• **Input data**
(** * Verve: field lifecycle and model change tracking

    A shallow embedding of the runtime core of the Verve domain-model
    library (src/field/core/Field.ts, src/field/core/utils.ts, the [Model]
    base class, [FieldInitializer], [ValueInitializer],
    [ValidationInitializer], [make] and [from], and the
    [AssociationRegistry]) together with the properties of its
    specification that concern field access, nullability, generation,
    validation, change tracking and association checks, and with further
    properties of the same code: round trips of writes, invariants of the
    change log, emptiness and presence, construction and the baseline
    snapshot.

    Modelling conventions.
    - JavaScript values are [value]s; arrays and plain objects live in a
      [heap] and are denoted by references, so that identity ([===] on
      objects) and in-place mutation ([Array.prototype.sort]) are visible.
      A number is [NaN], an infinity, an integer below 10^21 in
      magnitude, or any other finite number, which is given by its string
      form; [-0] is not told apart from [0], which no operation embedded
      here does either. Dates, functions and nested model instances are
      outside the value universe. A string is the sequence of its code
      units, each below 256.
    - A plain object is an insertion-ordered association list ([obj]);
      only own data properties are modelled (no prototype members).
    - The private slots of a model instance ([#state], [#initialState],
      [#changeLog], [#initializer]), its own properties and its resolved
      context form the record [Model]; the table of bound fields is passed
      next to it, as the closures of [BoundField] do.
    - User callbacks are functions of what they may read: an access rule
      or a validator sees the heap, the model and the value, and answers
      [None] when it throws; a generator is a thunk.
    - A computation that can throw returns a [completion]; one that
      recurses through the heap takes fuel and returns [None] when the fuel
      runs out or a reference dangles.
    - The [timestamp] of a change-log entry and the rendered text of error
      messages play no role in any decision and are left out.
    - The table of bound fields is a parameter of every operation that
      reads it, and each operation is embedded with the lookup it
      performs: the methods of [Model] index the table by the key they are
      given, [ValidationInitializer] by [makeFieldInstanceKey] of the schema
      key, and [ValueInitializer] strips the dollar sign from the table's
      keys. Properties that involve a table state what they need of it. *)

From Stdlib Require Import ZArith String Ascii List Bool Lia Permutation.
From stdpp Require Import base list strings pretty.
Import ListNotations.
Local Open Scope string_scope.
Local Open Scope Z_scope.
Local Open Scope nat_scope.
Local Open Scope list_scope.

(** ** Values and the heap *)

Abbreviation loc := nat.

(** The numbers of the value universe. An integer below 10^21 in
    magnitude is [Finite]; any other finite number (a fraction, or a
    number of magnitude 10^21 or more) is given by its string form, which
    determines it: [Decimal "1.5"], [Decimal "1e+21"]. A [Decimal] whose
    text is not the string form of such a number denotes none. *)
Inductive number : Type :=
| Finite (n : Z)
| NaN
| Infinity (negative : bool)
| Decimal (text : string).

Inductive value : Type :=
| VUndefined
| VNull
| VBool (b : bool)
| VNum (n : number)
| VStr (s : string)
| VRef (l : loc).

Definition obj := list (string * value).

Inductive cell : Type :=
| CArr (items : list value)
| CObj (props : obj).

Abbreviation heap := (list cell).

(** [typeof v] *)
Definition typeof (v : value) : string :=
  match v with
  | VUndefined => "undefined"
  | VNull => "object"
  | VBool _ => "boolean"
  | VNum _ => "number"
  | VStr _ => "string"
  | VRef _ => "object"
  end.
==
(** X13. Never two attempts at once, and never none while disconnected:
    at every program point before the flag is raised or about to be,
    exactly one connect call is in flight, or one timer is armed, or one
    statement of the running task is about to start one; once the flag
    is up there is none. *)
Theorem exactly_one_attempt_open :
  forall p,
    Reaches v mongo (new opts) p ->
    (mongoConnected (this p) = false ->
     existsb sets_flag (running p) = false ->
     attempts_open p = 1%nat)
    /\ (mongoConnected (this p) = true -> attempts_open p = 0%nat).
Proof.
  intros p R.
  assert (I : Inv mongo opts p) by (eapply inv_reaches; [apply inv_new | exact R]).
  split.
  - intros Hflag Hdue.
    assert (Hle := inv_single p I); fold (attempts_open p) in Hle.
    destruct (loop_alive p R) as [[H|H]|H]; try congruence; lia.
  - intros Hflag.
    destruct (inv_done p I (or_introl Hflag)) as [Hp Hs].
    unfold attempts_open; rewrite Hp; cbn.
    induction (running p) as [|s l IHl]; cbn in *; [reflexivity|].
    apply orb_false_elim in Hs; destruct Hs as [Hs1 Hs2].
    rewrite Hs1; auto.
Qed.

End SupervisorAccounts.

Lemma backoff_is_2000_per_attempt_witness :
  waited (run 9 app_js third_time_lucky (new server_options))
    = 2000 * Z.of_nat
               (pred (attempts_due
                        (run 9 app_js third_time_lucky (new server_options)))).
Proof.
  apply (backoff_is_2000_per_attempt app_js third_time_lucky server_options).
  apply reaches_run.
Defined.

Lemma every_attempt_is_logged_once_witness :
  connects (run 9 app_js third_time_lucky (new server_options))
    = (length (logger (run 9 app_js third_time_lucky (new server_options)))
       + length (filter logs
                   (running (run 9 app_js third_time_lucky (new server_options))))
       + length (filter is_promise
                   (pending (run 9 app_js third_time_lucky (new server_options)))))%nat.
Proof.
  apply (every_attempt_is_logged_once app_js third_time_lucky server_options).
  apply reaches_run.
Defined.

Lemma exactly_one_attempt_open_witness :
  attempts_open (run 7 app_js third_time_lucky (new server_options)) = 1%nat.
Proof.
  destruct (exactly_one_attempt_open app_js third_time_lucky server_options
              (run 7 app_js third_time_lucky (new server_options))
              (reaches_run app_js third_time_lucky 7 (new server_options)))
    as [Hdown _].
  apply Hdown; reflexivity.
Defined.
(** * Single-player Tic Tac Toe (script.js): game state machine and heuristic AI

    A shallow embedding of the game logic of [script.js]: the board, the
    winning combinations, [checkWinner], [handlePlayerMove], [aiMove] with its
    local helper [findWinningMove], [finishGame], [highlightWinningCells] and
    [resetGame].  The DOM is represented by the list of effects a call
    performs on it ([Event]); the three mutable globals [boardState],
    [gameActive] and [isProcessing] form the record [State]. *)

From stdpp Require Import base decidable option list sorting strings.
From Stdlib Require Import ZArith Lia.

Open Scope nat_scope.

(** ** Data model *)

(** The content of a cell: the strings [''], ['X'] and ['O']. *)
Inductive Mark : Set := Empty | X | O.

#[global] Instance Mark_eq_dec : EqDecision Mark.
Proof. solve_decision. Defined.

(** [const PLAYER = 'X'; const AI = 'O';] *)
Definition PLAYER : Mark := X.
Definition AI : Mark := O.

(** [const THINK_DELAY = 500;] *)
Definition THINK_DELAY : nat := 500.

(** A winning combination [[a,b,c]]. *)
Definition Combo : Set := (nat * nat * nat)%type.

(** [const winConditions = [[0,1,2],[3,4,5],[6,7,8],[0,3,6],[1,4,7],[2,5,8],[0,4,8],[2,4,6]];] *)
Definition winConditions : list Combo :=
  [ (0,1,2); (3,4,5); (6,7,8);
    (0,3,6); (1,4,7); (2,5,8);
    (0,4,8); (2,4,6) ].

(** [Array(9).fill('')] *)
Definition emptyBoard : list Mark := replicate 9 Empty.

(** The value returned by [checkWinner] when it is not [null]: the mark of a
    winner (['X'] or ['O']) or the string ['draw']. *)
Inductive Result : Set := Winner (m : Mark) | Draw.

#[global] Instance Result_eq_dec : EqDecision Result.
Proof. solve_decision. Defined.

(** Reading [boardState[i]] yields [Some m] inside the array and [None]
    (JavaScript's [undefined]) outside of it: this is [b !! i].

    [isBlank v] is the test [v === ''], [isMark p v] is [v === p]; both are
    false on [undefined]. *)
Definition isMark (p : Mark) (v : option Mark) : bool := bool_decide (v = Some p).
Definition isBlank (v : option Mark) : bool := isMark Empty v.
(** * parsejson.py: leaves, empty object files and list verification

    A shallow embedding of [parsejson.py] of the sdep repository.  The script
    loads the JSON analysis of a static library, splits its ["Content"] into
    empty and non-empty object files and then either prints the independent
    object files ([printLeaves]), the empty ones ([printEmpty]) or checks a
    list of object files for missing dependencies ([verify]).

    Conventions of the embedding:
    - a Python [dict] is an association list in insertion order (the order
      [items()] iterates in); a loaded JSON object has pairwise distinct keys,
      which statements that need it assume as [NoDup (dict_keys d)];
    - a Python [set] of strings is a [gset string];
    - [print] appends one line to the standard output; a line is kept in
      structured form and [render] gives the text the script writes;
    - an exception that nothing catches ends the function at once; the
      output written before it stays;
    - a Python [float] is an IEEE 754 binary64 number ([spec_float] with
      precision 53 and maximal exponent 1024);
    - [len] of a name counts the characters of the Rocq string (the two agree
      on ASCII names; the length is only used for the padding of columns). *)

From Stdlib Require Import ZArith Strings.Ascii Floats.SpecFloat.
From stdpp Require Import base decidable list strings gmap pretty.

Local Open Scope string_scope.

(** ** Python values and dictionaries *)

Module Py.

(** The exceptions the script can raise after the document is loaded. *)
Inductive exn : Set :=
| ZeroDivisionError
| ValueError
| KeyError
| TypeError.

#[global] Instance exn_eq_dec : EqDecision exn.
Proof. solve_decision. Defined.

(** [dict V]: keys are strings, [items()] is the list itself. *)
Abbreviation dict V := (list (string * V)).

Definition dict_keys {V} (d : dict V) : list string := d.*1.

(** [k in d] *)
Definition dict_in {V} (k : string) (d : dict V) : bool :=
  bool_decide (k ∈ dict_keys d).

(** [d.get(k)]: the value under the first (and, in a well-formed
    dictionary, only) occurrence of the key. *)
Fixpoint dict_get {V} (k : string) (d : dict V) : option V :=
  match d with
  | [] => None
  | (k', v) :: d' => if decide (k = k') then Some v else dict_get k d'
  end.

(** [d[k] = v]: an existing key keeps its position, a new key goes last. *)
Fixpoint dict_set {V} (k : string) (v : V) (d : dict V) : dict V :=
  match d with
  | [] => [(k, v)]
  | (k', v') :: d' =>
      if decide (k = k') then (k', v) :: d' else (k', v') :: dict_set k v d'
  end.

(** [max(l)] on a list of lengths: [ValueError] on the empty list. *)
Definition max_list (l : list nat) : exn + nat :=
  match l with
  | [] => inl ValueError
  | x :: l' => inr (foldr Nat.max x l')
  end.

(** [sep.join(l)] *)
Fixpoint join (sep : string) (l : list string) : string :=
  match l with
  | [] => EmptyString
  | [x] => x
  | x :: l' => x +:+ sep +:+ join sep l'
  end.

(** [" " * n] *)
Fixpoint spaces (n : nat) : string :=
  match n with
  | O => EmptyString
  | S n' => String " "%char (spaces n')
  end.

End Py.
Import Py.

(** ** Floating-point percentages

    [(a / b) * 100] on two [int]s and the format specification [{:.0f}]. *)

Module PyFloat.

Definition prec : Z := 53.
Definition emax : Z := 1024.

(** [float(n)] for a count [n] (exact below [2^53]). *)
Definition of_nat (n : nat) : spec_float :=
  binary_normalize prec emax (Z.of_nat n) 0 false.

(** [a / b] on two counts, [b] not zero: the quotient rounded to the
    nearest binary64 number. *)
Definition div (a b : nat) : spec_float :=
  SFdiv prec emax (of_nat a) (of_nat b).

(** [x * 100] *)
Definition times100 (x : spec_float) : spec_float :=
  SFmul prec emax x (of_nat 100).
---
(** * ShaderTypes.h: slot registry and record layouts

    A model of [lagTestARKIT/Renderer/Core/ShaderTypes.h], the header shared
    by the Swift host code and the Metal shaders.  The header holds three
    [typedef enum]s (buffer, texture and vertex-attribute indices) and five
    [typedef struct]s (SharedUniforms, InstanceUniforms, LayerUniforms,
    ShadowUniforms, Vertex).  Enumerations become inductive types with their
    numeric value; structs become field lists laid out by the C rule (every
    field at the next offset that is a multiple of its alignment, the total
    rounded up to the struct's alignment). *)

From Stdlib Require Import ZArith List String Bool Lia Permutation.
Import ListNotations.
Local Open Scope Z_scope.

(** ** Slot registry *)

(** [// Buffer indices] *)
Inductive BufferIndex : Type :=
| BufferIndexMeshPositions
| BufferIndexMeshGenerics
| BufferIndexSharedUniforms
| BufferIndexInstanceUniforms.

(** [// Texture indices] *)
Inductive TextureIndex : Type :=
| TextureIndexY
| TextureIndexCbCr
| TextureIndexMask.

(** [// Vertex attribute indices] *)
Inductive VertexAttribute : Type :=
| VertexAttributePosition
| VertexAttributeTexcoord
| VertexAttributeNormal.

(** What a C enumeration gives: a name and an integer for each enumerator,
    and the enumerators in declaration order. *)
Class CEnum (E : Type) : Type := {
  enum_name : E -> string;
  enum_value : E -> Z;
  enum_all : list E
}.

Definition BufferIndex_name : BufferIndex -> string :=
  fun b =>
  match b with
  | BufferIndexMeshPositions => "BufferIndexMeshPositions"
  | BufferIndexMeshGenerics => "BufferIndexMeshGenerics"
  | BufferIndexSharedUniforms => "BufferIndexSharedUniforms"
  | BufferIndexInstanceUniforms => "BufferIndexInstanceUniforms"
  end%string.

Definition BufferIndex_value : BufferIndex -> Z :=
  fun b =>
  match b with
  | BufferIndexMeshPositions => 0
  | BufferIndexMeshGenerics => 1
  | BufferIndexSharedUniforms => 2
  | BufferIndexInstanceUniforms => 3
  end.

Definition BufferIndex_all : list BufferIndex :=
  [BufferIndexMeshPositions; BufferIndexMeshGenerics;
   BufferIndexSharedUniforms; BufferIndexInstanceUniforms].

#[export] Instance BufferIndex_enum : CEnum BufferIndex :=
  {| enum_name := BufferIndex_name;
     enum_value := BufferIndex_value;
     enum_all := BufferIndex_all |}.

• **Required action**
Of the entries above, transcribe exactly those lines that fall between the line containing "apply (backoff_is_2000_per_attempt app_js" and the line containing "(** The content", together with those two lines.

• **Response to the task**
  apply (backoff_is_2000_per_attempt app_js third_time_lucky server_options).
  apply reaches_run.
Defined.

Lemma every_attempt_is_logged_once_witness :
  connects (run 9 app_js third_time_lucky (new server_options))
    = (length (logger (run 9 app_js third_time_lucky (new server_options)))
       + length (filter logs
                   (running (run 9 app_js third_time_lucky (new server_options))))
       + length (filter is_promise
                   (pending (run 9 app_js third_time_lucky (new server_options)))))%nat.
Proof.
  apply (every_attempt_is_logged_once app_js third_time_lucky server_options).
  apply reaches_run.
Defined.

Lemma exactly_one_attempt_open_witness :
  attempts_open (run 7 app_js third_time_lucky (new server_options)) = 1%nat.
Proof.
  destruct (exactly_one_attempt_open app_js third_time_lucky server_options
              (run 7 app_js third_time_lucky (new server_options))
              (reaches_run app_js third_time_lucky 7 (new server_options)))
    as [Hdown _].
  apply Hdown; reflexivity.
Defined.
(** * Single-player Tic Tac Toe (script.js): game state machine and heuristic AI

    A shallow embedding of the game logic of [script.js]: the board, the
    winning combinations, [checkWinner], [handlePlayerMove], [aiMove] with its
    local helper [findWinningMove], [finishGame], [highlightWinningCells] and
    [resetGame].  The DOM is represented by the list of effects a call
    performs on it ([Event]); the three mutable globals [boardState],
    [gameActive] and [isProcessing] form the record [State]. *)

From stdpp Require Import base decidable option list sorting strings.
From Stdlib Require Import ZArith Lia.

Open Scope nat_scope.

(** ** Data model *)

(** The content of a cell: the strings [''], ['X'] and ['O']. *)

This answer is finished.